Instructions for the task: Restate word for word the lines in the listing below, starting at the line containing "then Some (g, args)" and ending at the line containing "(** The handler", both included; leave out the rest.

****************

(* ===== verification/Flags.v ===== *)
(** * The command line

    Lines 22-33 of images.go: the handler declares its flags on a flag
    set, requires at most one positional argument and has the arguments
    parsed.  [cmd.ParseFlags] is code of pkg/mflag: it returns when the
    command line is accepted and ends the process otherwise (usage on
    [--help], an error on an unknown flag or on too many arguments).

    - [FlagDecl], [imagesFlagSet], [maxArgs]: the declarations as data;
    - [FlagParser]: the parser as a collaborator, with the two facts on
      it that the handler relies on ([cmd.Require] is enforced, and a
      flag that is not given keeps its default);
    - [flagsOf]: the values the handler reads after the parse;
    - [CmdImagesArgs]: the method on its arguments, the parse followed by
      [Images.CmdImages];
    - [testParseFlags]: a small parser on which the examples evaluate, a
      stand-in and not a model of pkg/mflag. *)

From Stdlib Require Import Ascii ZArith Lia.
From stdpp Require Import ssreflect base tactics option list strings numbers.
From S2P Require Import Prelude GoString Utf8 Externals Instances Tabwriter TabwriterLayout.
From S2P Require Import Reconciler Renderer Images.

Set Warnings "-rewrite-rw,-clear-no-such-hyp".

(** ** Declarations *)

(** What a flag holds: a boolean with its default ([cmd.Bool]), or the
    list of the values given, one per occurrence ([cmd.Var] of a
    [ListOpts]). *)
Inductive FlagKind :=
  | BoolFlag (default : bool)
  | ListFlag.

(** A declaration: the names of the flag, a name with a leading dash for
    the long form, what it holds and the text of the usage message. *)
Record FlagDecl := { names : list string; kind : FlagKind; usage : string }.

#[export] Instance FlagKind_eq_dec : EqDecision FlagKind.
Proof. solve_decision. Defined.

#[export] Instance FlagDecl_eq_dec : EqDecision FlagDecl.
Proof. solve_decision. Defined.

(** Line 24. *)
Definition quietFlag : FlagDecl :=
  {| names := ["q"; "-quiet"]; kind := BoolFlag false; usage := "Only show numeric IDs" |}.

(** Line 25. *)
Definition allFlag : FlagDecl :=
  {| names := ["a"; "-all"]; kind := BoolFlag false;
     usage := "Show all images (default hides intermediate images)" |}.

(** Line 26. *)
Definition noTruncFlag : FlagDecl :=
  {| names := ["-no-trunc"]; kind := BoolFlag false; usage := "Don't truncate output" |}.

(** Line 27. *)
Definition showDigestsFlag : FlagDecl :=
  {| names := ["-digests"]; kind := BoolFlag false; usage := "Show digests" |}.

(** Lines 29-30. *)
Definition filterFlag : FlagDecl :=
  {| names := ["f"; "-filter"]; kind := ListFlag;
     usage := "Filter output based on conditions provided" |}.

(** The flag set of the command, in the order of the declarations. *)
Definition imagesFlagSet : list FlagDecl :=
  [quietFlag; allFlag; noTruncFlag; showDigestsFlag; filterFlag].

(** Line 31, [cmd.Require(flag.Max, 1)]. *)
Definition maxArgs : nat := 1.

(** The value of a boolean flag that is not given. *)
Definition defaultOf (d : FlagDecl) : bool :=
  match kind d with BoolFlag b => b | ListFlag => false end.

(** ** The parser *)

(** What the handler reads after the parse: the value behind the pointer
    that each declaration returned, and the positional arguments. *)
Record Parsed := {
  boolOf : FlagDecl → bool;
  listOf : FlagDecl → list string;
  positional : list string;
}.

(** [cmd.ParseFlags(args, true)] on a flag set with a bound on the
    positional arguments: the values when it returns, [None] when it ends
    the process. *)
Class FlagParser := {
  ParseFlags : list FlagDecl → nat → list string → option Parsed;
}.

(** What the handler relies on. *)
Class FlagParserOk `{FlagParser} : Prop := {
  (** [cmd.Require(flag.Max, n)] is enforced. *)
  ParseFlags_Require decls max args r :
    ParseFlags decls max args = Some r → length (positional r) ≤ max;
  (** Without arguments every flag has its default. *)
  ParseFlags_nil decls max :
    ∃ r, ParseFlags decls max [] = Some r ∧ (∀ d, boolOf r d = defaultOf d)
         ∧ (∀ d, listOf r d = []) ∧ positional r = [];
}.

(** Lines 24-33 read through the pointers at lines 38, 47, 53, 63, 64,
    73, 108, 109 and 120. *)
Definition flagsOf (r : Parsed) : ImagesFlags :=
  {| quiet := boolOf r quietFlag; all := boolOf r allFlag;
     noTrunc := boolOf r noTruncFlag; showDigests := boolOf r showDigestsFlag;
     flFilter := listOf r filterFlag; args := positional r |}.

(** The method on its arguments: [None] when the process ends in the
    parser, before the handler does anything. *)
Definition CmdImagesArgs `{Collab} `{FlagParser} (args : list string) (s : World) :
    option (outcome error unit * World) :=
  r ← ParseFlags imagesFlagSet maxArgs args;
  Some (CmdImages (flagsOf r) s).

(** ** A parser for the examples *)

(** The declaration that has the name. *)
Fixpoint find_decl (decls : list FlagDecl) (name : string) : option FlagDecl :=
  match decls with
  | [] => None
  | d :: decls' => if bool_decide (name ∈ names d) then Some d else find_decl decls' name
  end.

(** The boolean flags given and the values of the list flags, in order. *)
Record Given := { trues : list FlagDecl; vals : list (FlagDecl * string) }.

(** Flags come first, as [-name], [-name=value] or [-name value]; the
    first argument that is no flag, or what follows [--], begins the
    positional arguments. *)
Fixpoint parse_args (decls : list FlagDecl) (args : list string) (g : Given) :
    option (Given * list string) :=
  match args with
  | [] => Some (g, [])
  | arg :: rest =>
      match arg with
      | String "-" name =>
          if decide (name = "") then Some (g, args)
          else if decide (name = "-") then Some (g, rest)
          else
            let '(name, value) :=
              match cut "=" name with
              | Some (n, v) => (n, Some v)
              | None => (name, None)
              end in
            match find_decl decls name with
            | None => None
            | Some d =>
                match kind d, value with
                | BoolFlag _, None =>
                    parse_args decls rest {| trues := d :: trues g; vals := vals g |}
                | BoolFlag _, Some _ => None
                | ListFlag, Some v =>
                    parse_args decls rest {| trues := trues g; vals := vals g ++ [(d, v)] |}
                | ListFlag, None =>
                    match rest with
                    | v :: rest' =>
                        parse_args decls rest'
                          {| trues := trues g; vals := vals g ++ [(d, v)] |}
                    | [] => None
                    end
                end
            end
      | _ => Some (g, args)
      end
  end.

Definition parsedOf (g : Given) (pos : list string) : Parsed :=
  {| boolOf := λ d, if bool_decide (d ∈ trues g) then true else defaultOf d;
     listOf := λ d, omap (λ dv, if decide (dv.1 = d) then Some dv.2 else None) (vals g);
     positional := pos |}.

Definition testParseFlags (decls : list FlagDecl) (max : nat) (args : list string) :
    option Parsed :=
  match parse_args decls args {| trues := []; vals := [] |} with
  | Some (g, pos) => if decide (length pos ≤ max) then Some (parsedOf g pos) else None
  | None => None
  end.

#[export] Instance testParser : FlagParser := {| ParseFlags := testParseFlags |}.

(** ** The handler on its arguments *)

Section flags.
Context `{Collab} `{FlagParser}.
Implicit Types (args : list string) (r : Parsed) (s : World).

(** The handler runs on the parsed flags, or not at all. *)
Lemma CmdImagesArgs_parsed args r s :
  ParseFlags imagesFlagSet maxArgs args = Some r →
  CmdImagesArgs args s = Some (CmdImages (flagsOf r) s).
Proof. rewrite /CmdImagesArgs. by intros ->. Qed.

(** The flags of a command line without arguments. *)
Lemma flagsOf_nil r :
  (∀ d, boolOf r d = defaultOf d) → (∀ d, listOf r d = []) → positional r = [] →
  flagsOf r = fl_default.
Proof. intros Hb Hl Hp. by rewrite /flagsOf !Hb Hl Hp. Qed.

End flags.

#[export] Instance testParser_ok : @FlagParserOk testParser.
Proof.
  split.
  - intros decls max args r. rewrite /ParseFlags /= /testParseFlags.
    destruct (parse_args _ _ _) as [[g pos]|]; [|done]. case_decide; [|done].
    by intros [= <-].
  - intros decls max. exists (parsedOf {| trues := []; vals := [] |} []).
    by split.
Qed.

(** ** The claims *)

(** C32.  The name pattern given to the daemon: whenever the parser
    accepts the command line, [MatchName] is the positional argument when
    there is one and empty when there is none.  [cmd.Require(flag.Max, 1)]
    leaves no other case, so the test [cmd.NArg() == 1] of line 47 only
    tells whether there is an argument. *)
Theorem CmdImagesArgs_matchName `{Collab} `{FlagParserOk} args r a :
  ParseFlags imagesFlagSet maxArgs args = Some r →
  MatchName (listOptions (flagsOf r) a) = default "" (head (positional r))
  ∧ length (positional r) ≤ 1.
Proof.
  intros Hr%ParseFlags_Require. split; [|done].
  rewrite /listOptions /matchNameOf /=. rewrite /maxArgs in Hr.
  destruct (positional r) as [|x [|y l]]; simpl in *; [done..|lia].
Qed.

(** [docker images] without any argument: the listing is not quiet, ids
    are shortened, there is no digest column, intermediate images are
    hidden, and no filter and no name pattern is given to the daemon. *)
Theorem CmdImagesArgs_defaults `{Collab} `{FlagParserOk} s :
  CmdImagesArgs [] s = Some (CmdImages fl_default s).
Proof.
  destruct (ParseFlags_nil imagesFlagSet maxArgs) as (r & Hr & Hb & Hl & Hp).
  by rewrite (CmdImagesArgs_parsed [] r) // flagsOf_nil.
Qed.

(** ** Witnesses and evaluation *)

Lemma CmdImagesArgs_matchName_witness :
  ∃ r, ParseFlags imagesFlagSet maxArgs ["-q"; "--filter"; "dangling=true"; "ubuntu"] = Some r
       ∧ @MatchName (@Args tc) (@listOptions tc (flagsOf r) (@NewArgs tc))
         = default "" (head (positional r))
       ∧ length (positional r) ≤ 1.
Proof.
  eexists. split; [reflexivity|].
  by apply (@CmdImagesArgs_matchName tc testParser _
              ["-q"; "--filter"; "dangling=true"; "ubuntu"] _ (@NewArgs tc)).
Defined.

(** No two declarations share a name: the flag set can be built. *)
Example imagesFlagSet_names : NoDup (concat (names <$> imagesFlagSet)).
Proof. apply (bool_decide_unpack _). by vm_compute. Qed.

(** [docker images -q --filter dangling=true ubuntu] on the test parser. *)
Example testParseFlags_flags :
  flagsOf <$> ParseFlags imagesFlagSet maxArgs ["-q"; "--filter"; "dangling=true"; "ubuntu"]
  = Some {| quiet := true; all := false; noTrunc := false; showDigests := false;
            flFilter := ["dangling=true"]; args := ["ubuntu"] |}.
Proof. by vm_compute. Qed.

(** A second positional argument and an unknown flag end the process. *)
Example testParseFlags_exit :
  @CmdImagesArgs tc testParser ["ubuntu"; "debian"] s0 = None
  ∧ @CmdImagesArgs tc testParser ["--format"; "x"] s0 = None.
Proof. by vm_compute. Qed.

****************

Answer section:
          if decide (name = "") then Some (g, args)
          else if decide (name = "-") then Some (g, rest)
          else
            let '(name, value) :=
              match cut "=" name with
              | Some (n, v) => (n, Some v)
              | None => (name, None)
              end in
            match find_decl decls name with
            | None => None
            | Some d =>
                match kind d, value with
                | BoolFlag _, None =>
                    parse_args decls rest {| trues := d :: trues g; vals := vals g |}
                | BoolFlag _, Some _ => None
                | ListFlag, Some v =>
                    parse_args decls rest {| trues := trues g; vals := vals g ++ [(d, v)] |}
                | ListFlag, None =>
                    match rest with
                    | v :: rest' =>
                        parse_args decls rest'
                          {| trues := trues g; vals := vals g ++ [(d, v)] |}
                    | [] => None
                    end
                end
            end
      | _ => Some (g, args)
      end
  end.

Definition parsedOf (g : Given) (pos : list string) : Parsed :=
  {| boolOf := λ d, if bool_decide (d ∈ trues g) then true else defaultOf d;
     listOf := λ d, omap (λ dv, if decide (dv.1 = d) then Some dv.2 else None) (vals g);
     positional := pos |}.

Definition testParseFlags (decls : list FlagDecl) (max : nat) (args : list string) :
    option Parsed :=
  match parse_args decls args {| trues := []; vals := [] |} with
  | Some (g, pos) => if decide (length pos ≤ max) then Some (parsedOf g pos) else None
  | None => None
  end.

#[export] Instance testParser : FlagParser := {| ParseFlags := testParseFlags |}.

(** ** The handler on its arguments *)

Section flags.
Context `{Collab} `{FlagParser}.
Implicit Types (args : list string) (r : Parsed) (s : World).

(** The handler runs on the parsed flags, or not at all. *)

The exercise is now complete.